• _ACTIVITY_
What you return must match the records character for character.

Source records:
• • • • •
(* ===== verification/FileData.v ===== *)
(** The contents of files: [bmap], [readi], [writei] (fs.c). *)
From S2P Require Import Prelude Kmonad Wp Kstate Spinlock Sleep Disk Log Blocks FsEx Balloc Inode Dinode Icache.

Section FileData.
Context {B : Type} {BB : Blocks B} {BL : BlockLaws B} {DV : Devsw B}.
Variables (P : Z → Z → Prop) (dev : Z) (sb : superblock).
Implicit Types (V : Z → Z → list Z) (X : gset nat) (Hd : gmap nat (Z * Z)).
Implicit Types (b : B) (l : list inode) (s : fs B) (ip : inode).

(** The last block of the bitmap; data blocks are behind it. *)
Definition bend : Z := BBLOCK (sb_size sb - 1) (sb_ninodes sb).

(** A data block that is in use. *)
Definition good V (a : Z) : Prop := P dev a ∧ bend < a < sb_size sb ∧ in_use V dev sb a = true.

(** The block that holds block [n] of a file; 0 if there is none. *)
Definition fblock V ip (n : Z) : Z :=
  if n <? NDIRECT then addr_at ip n
  else if addr_at ip NDIRECT =? 0 then 0
  else get_u32 (4 * Z.to_nat (n - NDIRECT)) (V dev (addr_at ip NDIRECT)).

(** A file's blocks are data blocks in use, all different. *)
Record file_ok V ip : Prop := {
  fo_dev : i_dev ip = dev;
  fo_addrs : length (i_addrs ip) = 13%nat;
  fo_blk : ∀ n, 0 ≤ n < MAXFILE → fblock V ip n ≠ 0 → good V (fblock V ip n);
  fo_ind : addr_at ip NDIRECT ≠ 0 → good V (addr_at ip NDIRECT);
  fo_inj : ∀ n m, 0 ≤ n < MAXFILE → 0 ≤ m < MAXFILE → fblock V ip n ≠ 0 →
    fblock V ip n = fblock V ip m → n = m;
  fo_sep : ∀ n, 0 ≤ n < MAXFILE → fblock V ip n ≠ 0 → fblock V ip n ≠ addr_at ip NDIRECT
}.

(** ** Writes to data blocks and allocation, seen from the bitmap *)

Lemma in_use_data V a d c : bend < a → 0 ≤ c < sb_size sb →
  in_use (vupd V dev a d) dev sb c = in_use V dev sb c.
Proof.
  intros Ha Hc. unfold in_use. rewrite vupd_ne; [done|]. intros [= Heq].
  pose proof (BBLOCK_mono c (sb_size sb - 1) (sb_ninodes sb)). unfold bend in Ha. lia.
Qed.

Section Geom.
Variable V : Z → Z → list Z.
Hypothesis Hg : fs_geom P V dev sb.
Hypothesis Hlen : ∀ sec, P dev sec → length (V dev sec) = 512%nat.

Lemma bend_pos : 2 < bend.
Proof.
  pose proof (fg_size _ _ _ _ Hg). pose proof (fg_ninodes _ _ _ _ Hg).
  apply BBLOCK_range; lia.
Qed.

Lemma geom_data a d : bend < a → fs_geom P (vupd V dev a d) dev sb.
Proof.
  intros Ha. pose proof bend_pos. destruct Hg as [G1 G2 G3 G4 G5 G6]. split; try done.
  - rewrite vupd_ne; [done|]. intros [= Heq]. lia.
  - intros c Hc Hu. rewrite in_use_data in Hu by done. by apply G6.
Qed.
• • • • •
• _TASK SOLUTION_
(* ===== verification/FileData.v ===== *)
(** The contents of files: [bmap], [readi], [writei] (fs.c). *)
From S2P Require Import Prelude Kmonad Wp Kstate Spinlock Sleep Disk Log Blocks FsEx Balloc Inode Dinode Icache.

Section FileData.
Context {B : Type} {BB : Blocks B} {BL : BlockLaws B} {DV : Devsw B}.
Variables (P : Z → Z → Prop) (dev : Z) (sb : superblock).
Implicit Types (V : Z → Z → list Z) (X : gset nat) (Hd : gmap nat (Z * Z)).
Implicit Types (b : B) (l : list inode) (s : fs B) (ip : inode).

(** The last block of the bitmap; data blocks are behind it. *)
Definition bend : Z := BBLOCK (sb_size sb - 1) (sb_ninodes sb).

(** A data block that is in use. *)
Definition good V (a : Z) : Prop := P dev a ∧ bend < a < sb_size sb ∧ in_use V dev sb a = true.

(** The block that holds block [n] of a file; 0 if there is none. *)
Definition fblock V ip (n : Z) : Z :=
  if n <? NDIRECT then addr_at ip n
  else if addr_at ip NDIRECT =? 0 then 0
  else get_u32 (4 * Z.to_nat (n - NDIRECT)) (V dev (addr_at ip NDIRECT)).

(** A file's blocks are data blocks in use, all different. *)
Record file_ok V ip : Prop := {
  fo_dev : i_dev ip = dev;
  fo_addrs : length (i_addrs ip) = 13%nat;
  fo_blk : ∀ n, 0 ≤ n < MAXFILE → fblock V ip n ≠ 0 → good V (fblock V ip n);
  fo_ind : addr_at ip NDIRECT ≠ 0 → good V (addr_at ip NDIRECT);
  fo_inj : ∀ n m, 0 ≤ n < MAXFILE → 0 ≤ m < MAXFILE → fblock V ip n ≠ 0 →
    fblock V ip n = fblock V ip m → n = m;
  fo_sep : ∀ n, 0 ≤ n < MAXFILE → fblock V ip n ≠ 0 → fblock V ip n ≠ addr_at ip NDIRECT
}.

(** ** Writes to data blocks and allocation, seen from the bitmap *)

Lemma in_use_data V a d c : bend < a → 0 ≤ c < sb_size sb →
  in_use (vupd V dev a d) dev sb c = in_use V dev sb c.
Proof.
  intros Ha Hc. unfold in_use. rewrite vupd_ne; [done|]. intros [= Heq].
  pose proof (BBLOCK_mono c (sb_size sb - 1) (sb_ninodes sb)). unfold bend in Ha. lia.
Qed.

Section Geom.
Variable V : Z → Z → list Z.
Hypothesis Hg : fs_geom P V dev sb.
Hypothesis Hlen : ∀ sec, P dev sec → length (V dev sec) = 512%nat.

Lemma bend_pos : 2 < bend.
Proof.
  pose proof (fg_size _ _ _ _ Hg). pose proof (fg_ninodes _ _ _ _ Hg).
  apply BBLOCK_range; lia.
Qed.

Lemma geom_data a d : bend < a → fs_geom P (vupd V dev a d) dev sb.
Proof.
  intros Ha. pose proof bend_pos. destruct Hg as [G1 G2 G3 G4 G5 G6]. split; try done.
  - rewrite vupd_ne; [done|]. intros [= Heq]. lia.
  - intros c Hc Hu. rewrite in_use_data in Hu by done. by apply G6.
Qed.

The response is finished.